ASSIGNED TASK
Of all the entries below, retype only the lines from the one with "test class (first_line" through the one with "intros Hne rating. subst rating.", exactly as they appear.

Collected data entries
(** A witness for X23: the one-question quiz of the seed data, answered
    correctly 90 seconds after the page was opened. *)
Lemma quiz_reports_score_of_answers_witness :
  let course :=
    mkCourse (JNum 3) (JStr "HTML Basics Quiz")
             [Accounts.mkQuestion (JStr "What does HTML stand for?")
                                  [JStr "Hyper Text Markup Language";
                                   JStr "High Tech Modern Language";
                                   JStr "Home Tool Markup Language"]
                                  (JNum 0)] in
  let w := Examples.page_of true None false Examples.online in
  exists e,
    last (posted (snd (clicks course [Pick 0; Next 1704067290000] initial w))) = Some e /\
    get (eventData e) "score" = number 1.
Proof.
  intros course w.
  destruct (quiz_reports_score_of_answers course [Pick 0; Next 1704067290000] w
              1704067200000 "k3x9q2m1z" eq_refl eq_refl)
    as (new & Hp & _ & _ & Hrep).
  destruct (Hrep eq_refl) as (e & Hlast & _ & Hscore).
  exists e. split; [rewrite Hp; exact Hlast | exact Hscore].
Defined.

End QuizFacts.
(* ===================================================================== *)
(** * From a tracked event to the routes that read it back *)
(* ===================================================================== *)

Module PipelineFacts.
Import Client JsMore ClientMore.


Section WithRuntime.
Context {rt : Runtime}.


End WithRuntime.


End PipelineFacts.
(* ===================================================================== *)
(** * Properties of the registration form *)
(* ===================================================================== *)

Module RegisterFormFacts.
Import RegisterForm.

Lemma test_first_line (class : N -> bool) (s : CodeUnits) :
  test class (first_line s) = true -> test class s = true.
Proof.
  unfold test. induction s as [| c s IH]; simpl; [discriminate |].
  destruct (line_terminator c); simpl; [discriminate |].
  destruct (class c); simpl; [reflexivity | exact IH].
Qed.

(** Every code unit is in one of the four classes. *)
Lemma classes_cover (c : N) (s : CodeUnits) :
  test lower (c :: s) || test upper (c :: s) || test digit (c :: s) || test other (c :: s)
    = true.
Proof.
  unfold test, other. simpl.
  destruct (lower c), (upper c), (digit c); simpl; rewrite ?orb_true_r; reflexivity.
Qed.

(** X26: a non-empty password is rated with a strength between 1 and 5
    and the label of that strength, 'Strong' exactly when it has six or
    more code units and a lower-case letter, an upper-case letter, a
    digit and another character; the fallback 'Very Weak' of a strength
    of 0 is never used.  Every password the form's schema accepts has a
    strength of at least 4, so it is shown as 'Good' or 'Strong'. *)
Theorem password_rating (password : CodeUnits) :
  password <> [] ->
  let rating := getPasswordStrength password in
  (1 <= strength rating <= 5)%nat /\
  labels !! (strength rating - 1)%nat = Some (label rating) /\
  (label rating = "Strong" <->
   (6 <= length password)%nat /\ test lower password = true /\
   test upper password = true /\ test digit password = true /\
   test other password = true) /\
  (password_accepted password = true ->
   (4 <= strength rating)%nat /\ (label rating = "Good" \/ label rating = "Strong")).
Proof.
  intros Hne rating. subst rating.
  destruct password as [| c s]; [congruence |].
  pose proof (classes_cover c s) as Hcover.
  assert (Hacc : password_accepted (c :: s) = true ->
                 (6 <=? length (c :: s))%nat = true /\ test lower (c :: s) = true /\
                 test upper (c :: s) = true /\ test digit (c :: s) = true).
  { unfold password_accepted. rewrite !andb_true_iff.
    intros (((_ & H6) & _) & (Hl & Hu) & Hd).
    repeat split; [exact H6 | | |]; apply test_first_line; assumption. }
  unfold getPasswordStrength. rewrite <- (Nat.leb_le 6 (length (c :: s))).
  destruct (6 <=? length (c :: s))%nat, (test lower (c :: s)), (test upper (c :: s)),
           (test digit (c :: s)), (test other (c :: s));
    try discriminate Hcover; simpl strength; simpl label.
  all: split; [lia |]; split; [reflexivity |]; split.
  all: try (split;
            [ intros H; first [discriminate H | repeat split; reflexivity]
            | intros (H1 & H2 & H3 & H4 & H5);
              first [reflexivity | discriminate H1 | discriminate H2 | discriminate H3
                    | discriminate H4 | discriminate H5] ]).
  all: intros H; destruct (Hacc H) as (A1 & A2 & A3 & A4);
    first [ discriminate A1 | discriminate A2 | discriminate A3 | discriminate A4
          | split; [lia | first [left; reflexivity | right; reflexivity]] ].
Qed.

(** A witness for X26: 'Passw0rd' is accepted and rated 'Good'. *)
Lemma password_rating_witness :
  let password := [80; 97; 115; 115; 119; 48; 114; 100]%N in
  password_accepted password = true /\
  label (getPasswordStrength password) = "Good".
Proof.
  intros password.
  assert (Hne : password <> []) by discriminate.
  destruct (password_rating password Hne) as (_ & Hlabel & _ & _).
  split; [reflexivity |].
  inversion Hlabel. reflexivity.
Defined.

End RegisterFormFacts.
(** The world whose validation inputs have a fourth axis of length one runs
    as well: [predict] drops that axis. *)
Lemma fourth_axis_runs :
  exists v, complete Demo.lib Demo.start_4d v /\
            notebook Demo.lib Demo.start_4d
              = (inr tt, final Demo.lib Demo.start_4d v) /\
            nd_shape (v_X_valid v) = [2; 3; 1; 1] /\
            nd_shape (v_preds v) = [2; 3; 1].
Proof.
  eexists (Namespace Demo.X_train Demo.y_train Demo.X_valid_4d Demo.y_valid 1 []
             Demo.weights (predicted Demo.weights 2 3 1 (nd_data Demo.X_valid_4d))
             2 _ _ _ _
             (Roc [real 0; real 1] [real 0; real 1] [real 1; real 0]) (Real (1 / 2))
             Demo.scores (map Int64 [1; 0]%Z) (map real [-1; -3]%R)
             (map Int64 [5; 2]%Z)
             (Roc [real 0; real 1] [real 0; real 1] [real 1; real 0])
             (Roc [real 0; real 1] [real 0; real 1] [real 1; real 0])
             (Real (1 / 2)) (Real (1 / 2))).
  match goal with
  | |- complete ?L ?w ?v /\ _ => assert (complete L w v) as Hv
  end.
  { unfold complete, v_ix, stream_at_draw, keras_calls. projections.
    split_and!.
    all: lazymatch goal with
         | |- Keras.predict _ _ = _ =>
             apply predict_network;
             exists (NdArray [2; 3; 1] (nd_data Demo.X_valid_4d)), 2, 3;
             split; [reflexivity|]; repeat split; lia
         | |- (_ <= _)%Z => cbn; lia
         | |- getitem _ _ = _ => reflexivity
         | |- _ => demo_world
         end. }
  split; [exact Hv|]. split; [by apply complete_notebook|]. split; reflexivity.
Qed.
Lemma nonblank_lines_trimmed (response l : string) :
  In l (nonblank_lines response) ->
  PyStr.strip l = l /\ PyStr.forallb not_nl l = true.
Proof.
  unfold nonblank_lines. intros I. apply in_map_iff in I as (x & <- & Ix).
  apply filter_In in Ix as [Ix _]. split; [apply strip_idem |].
  apply strip_forallb.
  pose proof (split_nl_lines (PyStr.strip response)) as F.
  rewrite Forall_forall in F. now apply F.
Qed.

Lemma last_In (A : Type) (x : A) (l : list A) (d : A) : In (last (x :: l) d) (x :: l).
Proof.
  revert x. induction l as [|y l IH]; intros x; [now left |].
  right. apply IH.
Qed.

Lemma split_nl_head (c : ascii) (t : string) :
  Ascii.eqb c PyStr.nl = false ->
  exists h r, PyStr.split_nl (String c t) = String c h :: r.
Proof.
  intros E. simpl. rewrite E. unfold PyStr.s1.
  destruct (PyStr.split_nl t); eauto.
Qed.

Lemma no_nonblank_line (response : string) :
  nonblank_lines response = [] -> PyStr.strip response = "".
Proof.
  unfold nonblank_lines, PyStr.strip. intros E.
  destruct (lstrip_head response) as [-> | (c & t & L & Sp)]; [reflexivity |].
  exfalso. rewrite L, (rstrip_cons c t Sp) in E.
  assert (Nl : Ascii.eqb c PyStr.nl = false).
  { destruct (Ascii.eqb_spec c PyStr.nl) as [->|]; [discriminate | reflexivity]. }
  destruct (split_nl_head c (PyStr.rstrip t) Nl) as (h & r & Sh).
  rewrite Sh in E. cbn [filter] in E.
  assert (Nb : nonblank (String c h) = true).
  { unfold nonblank, PyStr.strip. now rewrite (lstrip_cons c h Sp), (rstrip_cons c h Sp). }
  rewrite Nb in E. discriminate.
Qed.

(** X2: the string that is classified never has whitespace at either end and
    never holds a newline, whether it comes from the marker or from the
    last non-blank line. *)
Theorem captured_answer_is_a_trimmed_line (response : string) :
  exists answer,
    captured_answer response = Ok answer
    /\ PyStr.strip answer = answer
    /\ PyStr.forallb not_nl answer = true.
Proof.
  destruct (captured_answer_cases response)
    as [(pre & post & a & _ & (m & rest & _ & _ & _ & ->) & _ & C) | (_ & C)].
  - eexists. split; [exact C |]. split; [apply strip_idem |].
    apply strip_forallb, take_while_forallb.
  - exists (last_nonblank_line response). split; [exact C |].
    unfold last_nonblank_line.
    destruct (nonblank_lines response) as [|l ls] eqn:E.
    + rewrite (no_nonblank_line response E). split; reflexivity.
    + apply (nonblank_lines_trimmed response). rewrite E. apply last_In.
Qed.

(** ** The classifier and letter case *)

Lemma lower_char_idem (c : ascii) :
  PyStr.lower_char (PyStr.lower_char c) = PyStr.lower_char c.
Proof. destruct c as [[] [] [] [] [] [] [] []]; reflexivity. Qed.

Lemma lower_idem (s : string) : PyStr.lower (PyStr.lower s) = PyStr.lower s.
Proof.
  induction s as [|c t IH]; simpl; [reflexivity |].
  now rewrite lower_char_idem, IH.
Qed.

(** X3: the classifier and the download filter do not depend on letter
    case: two URLs that agree when lowercased are classified alike and are
    both downloaded or both skipped; in particular a URL and its lowercase
    form. *)
Theorem classification_ignores_case (a b : Link) :
  PyStr.lower (href a) = PyStr.lower (href b) ->
  detect_file_type (href a) = detect_file_type (href b)
  /\ is_attachment a = is_attachment b
  /\ detect_file_type (PyStr.lower (href a)) = detect_file_type (href a).
Proof.
  intros E. unfold detect_file_type, is_attachment.
  rewrite lower_idem, E. auto.
Qed.

Lemma classification_ignores_case_demo :
  detect_file_type "https://quiz.test/REPORT.PDF"
  = detect_file_type "https://quiz.test/report.pdf".
Proof.
  apply (@classification_ignores_case
           {| href := "https://quiz.test/REPORT.PDF"; text := "" |}
           {| href := "https://quiz.test/report.pdf"; text := "" |}).
  reflexivity.
Defined.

REPLY
  test class (first_line s) = true -> test class s = true.
Proof.
  unfold test. induction s as [| c s IH]; simpl; [discriminate |].
  destruct (line_terminator c); simpl; [discriminate |].
  destruct (class c); simpl; [reflexivity | exact IH].
Qed.

(** Every code unit is in one of the four classes. *)
Lemma classes_cover (c : N) (s : CodeUnits) :
  test lower (c :: s) || test upper (c :: s) || test digit (c :: s) || test other (c :: s)
    = true.
Proof.
  unfold test, other. simpl.
  destruct (lower c), (upper c), (digit c); simpl; rewrite ?orb_true_r; reflexivity.
Qed.

(** X26: a non-empty password is rated with a strength between 1 and 5
    and the label of that strength, 'Strong' exactly when it has six or
    more code units and a lower-case letter, an upper-case letter, a
    digit and another character; the fallback 'Very Weak' of a strength
    of 0 is never used.  Every password the form's schema accepts has a
    strength of at least 4, so it is shown as 'Good' or 'Strong'. *)
Theorem password_rating (password : CodeUnits) :
  password <> [] ->
  let rating := getPasswordStrength password in
  (1 <= strength rating <= 5)%nat /\
  labels !! (strength rating - 1)%nat = Some (label rating) /\
  (label rating = "Strong" <->
   (6 <= length password)%nat /\ test lower password = true /\
   test upper password = true /\ test digit password = true /\
   test other password = true) /\
  (password_accepted password = true ->
   (4 <= strength rating)%nat /\ (label rating = "Good" \/ label rating = "Strong")).
Proof.
  intros Hne rating. subst rating.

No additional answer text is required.